O Guaíba nos tempos da carochinha: o poço da ilha do Junco
Era uma vez o Rio Jacuí-Guaíba dos Patos
Nelson Ferreira Fontoura*

Nos tempos da carochinha, o Guaíba era um local aprazível, onde os banhos de fim-de-semana eram um programa corriqueiro. Alguns ainda se lembram destes tempos. Mas na verdade, gostaria de me reportar a tempos bem mais remotos, muito antes destas terras serem habitadas por qualquer europeu ou ameríndio.

A época geológica denominada de Pleistoceno, desculpem o nome feio, caracterizou-se por grandes oscilações climáticas. O Pleistoceno iniciou-se há cerca de 1,8 milhões de anos atrás, terminando há cerca de 10 mil anos, com o fim da última glaciação. Foi um período de grandes mudanças climáticas, caracterizadas por quatro grandes ciclos glaciais, intercalados por períodos mais quentes, denominados de interglaciais. Nesta época andavam por aqui grandes mamíferos, como preguiças de três metros de altura (ao lado) e tatus do tamanho de fuscas. O desenho animado "A era do gelo" dá uma idéia pitoresca de como foram estes tempos.

A Amazônia era uma savana e o Guaíba também era diferente. Quando se iniciou o período de aquecimento que levou ao final a última glaciação, há 16 mil anos, o nível do mar estava 25 metros abaixo do atual, em função da enorme quantidade de água retida em geleiras mundo afora. Naquela época, o Guaíba seria indubitavelmente um rio, bem encaixado e com percurso sinuoso, tal como o baixo Jacuí. Passava no estreito entre a ponta da Fortaleza e a ilha do Junco, seguindo então para a planície costeira. A laguna dos Patos também não existia como hoje: era simplesmente a continuação do Guaíba-Jacuí, em forma de rio sinuoso.

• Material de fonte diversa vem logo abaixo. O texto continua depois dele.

(** ** The start *)

(** What the creation of the service leaves in the tables. *)
Definition created (i : CreateIn) (s : ServiceInfo) (t t1 : Tables) : Prop :=
  same_members t t1 /\ (exists s1, service t1 = Some s1 /\ service_status s1 = RECOVERING /\ cert s1 = service_cert i /\ current_service_create_txid s1 = Some (create_txid i)) /\
  previous_service_identity t1 = Some (cert s) /\ is_Some (last_signed_root t1) /\ (nodes_usable rsa_key t -> rsa_key (public_encryption_key i) -> nodes_usable rsa_key t1) /\
  exists ni, nodes t1 !! node_id i = Some ni /\ node_status ni = TRUSTED /\ retired_committed ni = false /\ node_encryption_pub_key ni = public_encryption_key i.

Definition with_sealing (i : CreateIn) (w : World) : World :=
  match sealing_recovery_data i with
  | Some (key, name) => set_sealing_recovery_names (<[name := node_id i]> (sealing_recovery_names w)) (set_sealed_recovery_keys (<[node_id i := key]> (sealed_recovery_keys w)) w)
  | None => w
  end.

(** The ledger of a service that can be created anew. *)
Definition recreatable (i : CreateIn) (s : ServiceInfo) (t : Tables) : Prop :=
  service t = Some s /\ cert s <> service_cert i /\ is_Some (current_service_create_txid s) /\ (exists tree root, serialised_merkle_tree t = Some tree /\ tree_root tree = Ok root) /\ genesis_info i = None.

Lemma create_ok i s w : sm w = readingPublicLedger -> recreatable i s (tables w) ->
  exists t1, create tries cert_id tree_root i w = (Ok tt, with_sealing i (set_tables t1 (set_tx_flags (LEDGER_CHUNK_BEFORE_THIS_TX :: tx_flags w) w))) /\ created i s (tables w) t1.
Proof.
  intros Hsm (Hs & Hcert & [txid Htxid] & (tree & root & Htree & Hroot) & Hg). unfold create. unfold bind at 1, gets at 1. change (Datatypes.id w) with w. rewrite !(bool_decide_true (sm w = readingPublicLedger)) by done. cbn [negb]. rewrite andb_false_r.
  unfold is_service_created. rewrite Hs, (bool_decide_false (cert s = service_cert i)) by done. set (s1 := mkService (service_cert i) RECOVERING (Some (TxID.seqno txid)) (Some (default 0 (recovery_count s) + 1)) (in_service_data i) (Some (create_txid i))).
  set (t1 := set_service (Some s1) (set_last_signed_root (Some root) (set_previous_service_identity (Some (cert s)) (tables w)))).
  assert (on_tables (create_service tree_root (service_cert i) (create_txid i) (in_service_data i) true) w = (Ok tt, set_tables t1 w)) as E1.
  { unfold on_tables, create_service, bind, gets. change (Datatypes.id (tables w)) with (tables w). rewrite Hs, Htxid, Htree. unfold modify, lift, ret. rewrite Hroot. done. }
  rewrite (bind_ok _ _ _ _ _ E1). set (t2 := set_nodes (fmap (fun ni => if decide (node_status ni = RETIRED) then ni else retire ni)) t1).
  assert (on_tables retire_active_nodes (set_tables t1 w) = (Ok tt, set_tables t2 w)) as E2 by done. rewrite (bind_ok _ _ _ _ _ E2), Hg. unfold bind at 1, set_tx_flag at 1, modify at 1.
  set (t3 := set_nodes <[node_id i := mkNode TRUSTED (public_encryption_key i) None false (node_info_rest i)]> t2). set (w3 := set_tables t3 (set_tx_flags (LEDGER_CHUNK_BEFORE_THIS_TX :: tx_flags w) w)).
  assert (on_tables (add_node (node_id i) (mkNode TRUSTED (public_encryption_key i) None false (node_info_rest i))) (set_tx_flags (LEDGER_CHUNK_BEFORE_THIS_TX :: tx_flags (set_tables t2 w)) (set_tables t2 w)) = (Ok tt, w3)) as E3 by done. rewrite (bind_ok _ _ _ _ _ E3).
  exists t3. split.
  - unfold with_sealing. fold w3. unfold node_shuffle_sealed_shares, is_part_of_network. destruct (sealing_recovery_data i) as [[key name]|]; unfold bind, modify, ret, gets, Datatypes.id; rewrite bool_decide_false by (cbn; by rewrite Hsm); done.
  - split_and!; [done|by exists s1|done|by eexists| |].
    + intros Hn Hk nid ni. cbn. intros [[<- <-]|[Hne Hl]]%lookup_insert_Some; [done|]. rewrite lookup_fmap in Hl. destruct (nodes (tables w) !! nid) as [x|] eqn:Hx; [|done]. cbn in Hl. injection Hl as <-. specialize (Hn nid x Hx). by case_decide.
    + eexists. cbn. rewrite lookup_insert_eq. by split_and!.
Qed.

(** The service that is created waits for shares when its opening is proposed. *)
Lemma propose_ok i s t w : created i s t (tables w) -> sm w = partOfPublicNetwork ->
  exists s2, service_status s2 = WAITING_FOR_RECOVERY_SHARES /\ current_service_create_txid s2 = Some (create_txid i) /\
    propose_open tries cert_id (Some (cert s)) (service_cert i) w = unseal_or_wait (set_submitted_shares ∅ (set_tables (set_service (Some s2) (tables w)) w)).
Proof.
  intros (_ & (s1 & Hs & Hst & Hcert & Htxid) & Hprev & _) Hsm. exists (with_status WAITING_FOR_RECOVERY_SHARES s1). split_and!; [done|done|]. unfold propose_open, Constitution.apply. cbn [for_each Constitution.apply_action]. unfold Constitution.apply_transition.
  assert (forall m : M World unit, bind m (fun _ => ret tt) w = m w) as Hret by (intros m; unfold bind, ret; destruct (m w) as [[[]|] ?]; done). rewrite Hret. unfold bind at 1, gets. change (Datatypes.id w) with w. rewrite Hs, decide_False by (by intros [? ?]).
  unfold transition_service_to_open. unfold bind at 1, gets. change (Datatypes.id w) with w. rewrite Hs, decide_False by (rewrite Hst; by intros [?|?]). unfold check_identities. rewrite Hprev, decide_True by done. rewrite decide_True by done. cbn [rbind]. rewrite decide_True by done.
  unfold is_part_of_public_network. rewrite (bool_decide_true (sm w = partOfPublicNetwork)) by done. unfold bind at 1, lift. unfold bind at 1, clear_submitted_recovery_shares, modify at 1. done.
Qed.

(** What the operators bring. *)
Definition can_start (r : Recovery) (sv : Service) : Prop :=
  (exists s, recreatable (r_create r) s (tables (sv_world sv)) /\ r_previous r = Some (cert s)) /\ key_ok (raw_key (r_fresh r)) /\ rsa_key (public_encryption_key (r_create r)) /\
  (forall k name, sealing_recovery_data (r_create r) = Some (k, name) -> rsa_key (pubkey k)).
Lemma rekey_run_needs sv u sv' : keys_have_info (tables (sv_world sv)) -> run_tx (Constitution.apply tries cert_id [Constitution.trigger_ledger_rekey]) sv = Ok (u, sv') -> recoverable (tables (sv_world sv)).
Proof.
  intros Hk E. unfold run_tx in E. destruct (Constitution.apply _ _ _ _) as [[u1|] w1] eqn:E1; [|done]. clear E. unfold Constitution.apply in E1. cbn [for_each Constitution.apply_action] in E1. apply bind_inv in E1 as ([] & w2 & E1 & _).
  by destruct (rekey_needs tries (begin_tx (sv_world sv)) tt w2 Hk E1) as (_ & Hrec).
Qed.

(** A proposal that sets a member who is there already is applied to an open
    service without a look at the threshold: the member is no longer active, the
    shares are not issued again, and when the other members are not enough the ledger
    can no longer be rekeyed. *)
Theorem set_member_deactivates m sv id root c : reachable careful sv -> status_of sv = Some OPEN -> config (tables (sv_world sv)) = Some c ->
  cert_id (nm_cert m) = Ok id -> is_Some (member_info (tables (sv_world sv)) !! id) -> signed_root (tables (sv_world sv)) = Some root ->
  exists sv', run_tx (Constitution.apply tries cert_id [Constitution.set_member m]) sv = Ok (tt, sv') /\ status_of sv' = Some OPEN /\
    participants (tables (sv_world sv')) = delete id (participants (tables (sv_world sv))) /\ owners (tables (sv_world sv')) = delete id (owners (tables (sv_world sv))) /\
    recovery_shares (sv_world sv') = recovery_shares (sv_world sv) /\
    (~ enough (delete id (participants (tables (sv_world sv)))) (delete id (owners (tables (sv_world sv)))) (recovery_threshold c) ->
      forall u sv'', run_tx (Constitution.apply tries cert_id [Constitution.trigger_ledger_rekey]) sv' <> Ok (u, sv'')).
Proof.
  intros Hr Ho Hc Hid _ Hroot. pose proof (reachable_ok sv Hr) as (Hsm & Hk & _). pose proof (apply_one _ _ _ (set_member_applied tries cert_id m (begin_tx (sv_world sv)) id root Hid Hroot)) as E. change (tables (begin_tx (sv_world sv))) with (tables (sv_world sv)) in E.
  set (t' := reset_tables m id root (tables (sv_world sv))) in E. set (w' := set_tables t' (begin_tx (sv_world sv))) in E. exists (mkSvc (commit_nodes w') (sv_version sv + 1) (sv_log sv)).
  split_and!; [|exact Ho|apply reset_roles|apply reset_roles|reflexivity|].
  - apply quiet_tx; [exact E| |reflexivity|reflexivity]. apply hooks_none; [exact Hsm|reflexivity].
  - intros Hne u sv'' E2. apply Hne. destruct (rekey_run_needs (mkSvc (commit_nodes w') (sv_version sv + 1) (sv_log sv)) u sv'' (reset_info m id root _ Hk) E2) as (c' & Hc' & He). change (config (tables (sv_world sv)) = Some c') in Hc'. rewrite Hc in Hc'. injection Hc' as <-. rewrite <- !(reset_roles m id root). exact He.
Qed.
(** X8.  A build never starts on the outputs of an earlier one: when its
    first command runs (the first [gn gen], issued without [cwd=], from the
    source directory), there is no [out] in the source directory. *)
Theorem build_starts_without_out :
  forall (O : Type) (tools : Tools O) (target_dir : string)
         (platform : Platform) (debug : bool) (w : World O)
         (src : list string) (pre rest : list event)
         (c : Cmd) (before after : FS.node) (r : cmd_result),
    OS.locate w (Path.join target_dir ["webrtc"; platform_name platform; "src"])
    = Some src ->
    events (build tools target_dir platform debug w)
    = (pre ++ EvExec c before r after :: rest)%list ->
    Forall not_exec pre ->
    FS.lstat (src ++ ["out"]) before = inl FS.ENOENT /\ cmd_cwd c = None.
Proof.
  intros O tools target_dir platform debug w src pre rest c before after r
    Hl H Hpre.
  unfold build in H.
  rewrite (bind_pure (OS.path_isdir _) _ w (OS.isdir_in w _) eq_refl) in H.
  destruct (OS.isdir_in w _) eqn:Hd; cbn [negb] in H.
  2:{ rewrite bind_raises in H by (eexists; reflexivity).
      exfalso. revert H. apply no_exec_among.
      repeat constructor. }
  rewrite bind_ret in H.
  destruct (FS.assoc "PATH" (environ w)) as [path0|] eqn:Hp.
  2:{ unfold bind at 1 in H. rewrite action_env_no_path in H by exact Hp.
      exfalso. revert H. apply no_exec_among. constructor. }
  rewrite (bind_pure _ _ w _ (action_env_run platform target_dir w path0 Hp))
    in H.
  destruct (FS.lstat src (fs w)) as [e|[d|es]] eqn:Hs.
  1,2: unfold bind at 1, OS.chdir in H; rewrite Hl, Hs in H;
       exfalso; revert H; apply no_exec_among; constructor.
  rewrite (bind_quiet _ _ w _ tt (chdir_run w _ src es Hl Hs)) in H.
  set (w1 := mkWorld (fs w) src (environ w) (ext w)) in H.
  assert (Hout : OS.locate w1 "out" = Some (src ++ ["out"])%list)
    by reflexivity.
  rewrite events_bind, rmr_quiet in H.
  destruct (result (rmr "out" w1)) as [[]|e] eqn:Hr.
  2:{ exfalso. revert H. apply no_exec_among. constructor. }
  pose proof (rmr_then_missing "out" w1 _ Hout Hr) as Hmiss.
  simpl app in H.
  match type of H with
  | events (bind ?m ?f ?w') = _ =>
      destruct (starts_bind m f w' _
                  (build_generate_first tools platform _ debug _ w'))
        as (cmd & r1 & n1 & tail & Ht)
  end.
  rewrite Ht in H.
  destruct (first_exec_of _ _ _ _ _ _ _ _ _ _ _ _ H eq_refl Hpre) as [-> ->].
  split; [exact Hmiss|reflexivity].
Qed.

Lemma build_starts_without_out_witness :
  FS.is_dir ["work"; "build_webrtc"; "webrtc"; "android"; "src"; "out"]
    (fs android_after_build) = true
  /\ exists line c before r after rest,
       events (build Toolchain.run "/work/build_webrtc" Android false
                 android_after_build)
       = ([EvPrint line] ++ EvExec c before r after :: rest)%list
       /\ FS.lstat (["work"; "build_webrtc"; "webrtc"; "android"; "src"]
                      ++ ["out"]) before = inl FS.ENOENT
       /\ cmd_cwd c = None.
Proof.
  split; [vm_compute; reflexivity|].
  assert (H : exists line c before r after rest,
             events (build Toolchain.run "/work/build_webrtc" Android false
                       android_after_build)
             = ([EvPrint line] ++ EvExec c before r after :: rest)%list).
  { vm_compute. do 6 eexists. reflexivity. }
  destruct H as (line & c & before & r & after & rest & H).
  exists line, c, before, r, after, rest. split; [exact H|].
  apply (build_starts_without_out _ Toolchain.run "/work/build_webrtc" Android
           false android_after_build
           ["work"; "build_webrtc"; "webrtc"; "android"; "src"]
           [EvPrint line] rest c before after r).
  - vm_compute. reflexivity.
  - exact H.
  - repeat constructor.
Defined.

(** ** The commands of an iOS build *)

Section InPlace.
Context {O : Type}.

Lemma in_place_ret {A} (a : A) : in_place (@ret O A a).
Proof. intros w. split; reflexivity. Qed.

Lemma in_place_raise {A} e : in_place (@raise O A e).
Proof. intros w. split; reflexivity. Qed.

Lemma in_place_bind {A B} (m : M O A) (f : A -> M O B) :
  in_place m -> (forall a, in_place (f a)) -> in_place (bind m f).
Proof.
  intros Hm Hf w. destruct (Hm w) as [He Hc].
  rewrite events_bind, world_bind.
  destruct (result (m w)) as [a|e]; [|auto].
  destruct (Hf a (world_after (m w))) as [He' Hc'].
  rewrite He, He', Hc'. auto.
Qed.

Lemma in_place_try {A} (m : M O A) (h : exn -> M O A) :
  in_place m -> (forall e, in_place (h e)) -> in_place (try_except m h).
Proof.
  intros Hm Hh w. destruct (Hm w) as [He Hc].
  unfold try_except, events, world_after in *.
  destruct (m w) as [[es w'] [a|e]]; simpl in *; [auto|].
  destruct (Hh e w') as [He' Hc']. unfold events, world_after in *.
  destruct (h e w') as [[es' w''] r]. simpl in *. subst. split; [reflexivity|].
  congruence.
Qed.

Ltac place_prim :=
  intros w;
  cbv beta delta
    [OS.path_isdir OS.path_exists OS.path_abspath OS.update OS.read
     OS.same_file OS.rename OS.dest_in_src OS.set_fs raise ret];
  repeat first
    [ solve [split; reflexivity]
    | match goal with
      | |- context [match ?x with _ => _ end] =>
          lazymatch x with
          | context [match _ with _ => _ end] => fail
          | _ => destruct x
          end
      end ].

Lemma in_place_isdir p : in_place (@OS.path_isdir O p).
Proof. place_prim. Qed.
Lemma in_place_exists p : in_place (@OS.path_exists O p).
Proof. place_prim. Qed.
Lemma in_place_update op p : in_place (@OS.update O op p).
Proof. place_prim. Qed.
Lemma in_place_read p : in_place (@OS.read O p).
Proof. place_prim. Qed.
Lemma in_place_same_file a b : in_place (@OS.same_file O a b).
Proof. place_prim. Qed.
Lemma in_place_rename a b : in_place (@OS.rename O a b).
Proof. place_prim. Qed.
Lemma in_place_dest_in_src a b : in_place (@OS.dest_in_src O a b).
Proof. place_prim. Qed.

Lemma in_place_copyfile a b : in_place (@OS.copyfile O a b).
Proof.
  unfold OS.copyfile. apply in_place_bind; [apply in_place_same_file|].
  intros [|]; [apply in_place_raise|].
  apply in_place_bind; [apply in_place_read|intros; apply in_place_update].
Qed.

Lemma in_place_copytree a b : in_place (@OS.copytree O a b).
Proof.
  intros w. unfold OS.copytree.
  destruct (OS.locate w a); [|split; reflexivity].
  destruct (FS.lstat l (fs w)) as [e|[d|es]]; try (split; reflexivity).
  apply in_place_bind; [apply in_place_update|intros; apply in_place_update].
Qed.

Lemma in_place_move a b : in_place (@OS.move O a b).
Proof.
  unfold OS.move. apply in_place_bind; [apply in_place_isdir|]. intros d.
  apply in_place_bind.
  { destruct d; [|apply in_place_ret].
    apply in_place_bind; [apply in_place_exists|].
    intros [|]; [apply in_place_raise|apply in_place_ret]. }
  intros real_dst. apply in_place_try; [apply in_place_rename|].
  intros e. destruct e; try apply in_place_raise.
  apply in_place_bind; [apply in_place_isdir|]. intros [|].
  - apply in_place_bind; [apply in_place_dest_in_src|]. intros [|].
    + apply in_place_raise.
    + apply in_place_bind; [apply in_place_copytree|].
      intros; apply in_place_update.
  - apply in_place_bind; [apply in_place_copyfile|].
    intros; apply in_place_update.
Qed.

Lemma in_place_swap_in_fat gn_out_dir name :
  in_place (@swap_in_fat O gn_out_dir name).
Proof.
  unfold swap_in_fat.
  apply in_place_bind; [apply in_place_move|intros; apply in_place_move].
Qed.

Lemma in_place_mkdirp p : in_place (@mkdirp O p).
Proof.
  unfold mkdirp. apply in_place_try; [apply in_place_update|].
  intros e. destruct e; try apply in_place_raise.
  destruct (negb _); [apply in_place_raise|apply in_place_ret].
Qed.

Com o degelo, o nível do mar aumentou ao que conhecemos atualmente. O Guaíba passou a ser chamado de lago pelos geógrafos e o "rio" dos Patos encheu-se de água, formando uma laguna. Desde então a profundidade original destes corpos de água foi diminuindo gradativamente, fruto da deposição sucessiva de sedimentos finos (argila e silte) que desciam do Jacuí e demais rios da bacia.
Só para terem uma idéia, a coluna de sedimentos "novos" da laguna dos Patos alcança cerca de seis metros, em sondagem preliminar que fiz no ano passado. Considerando um tempo médio de alagamento de 12 mil anos, só para arredondar, temos uma deposição média de meio milímetro por ano. No fundo, a vocação natural de qualquer lagoa é virar banhado, é só uma questão de tempo.
Mesmo assim, o Tiza, calando um metro, ainda vai poder navegar por muito tempo: mil anos a mais que barcos calando 1,5 metros.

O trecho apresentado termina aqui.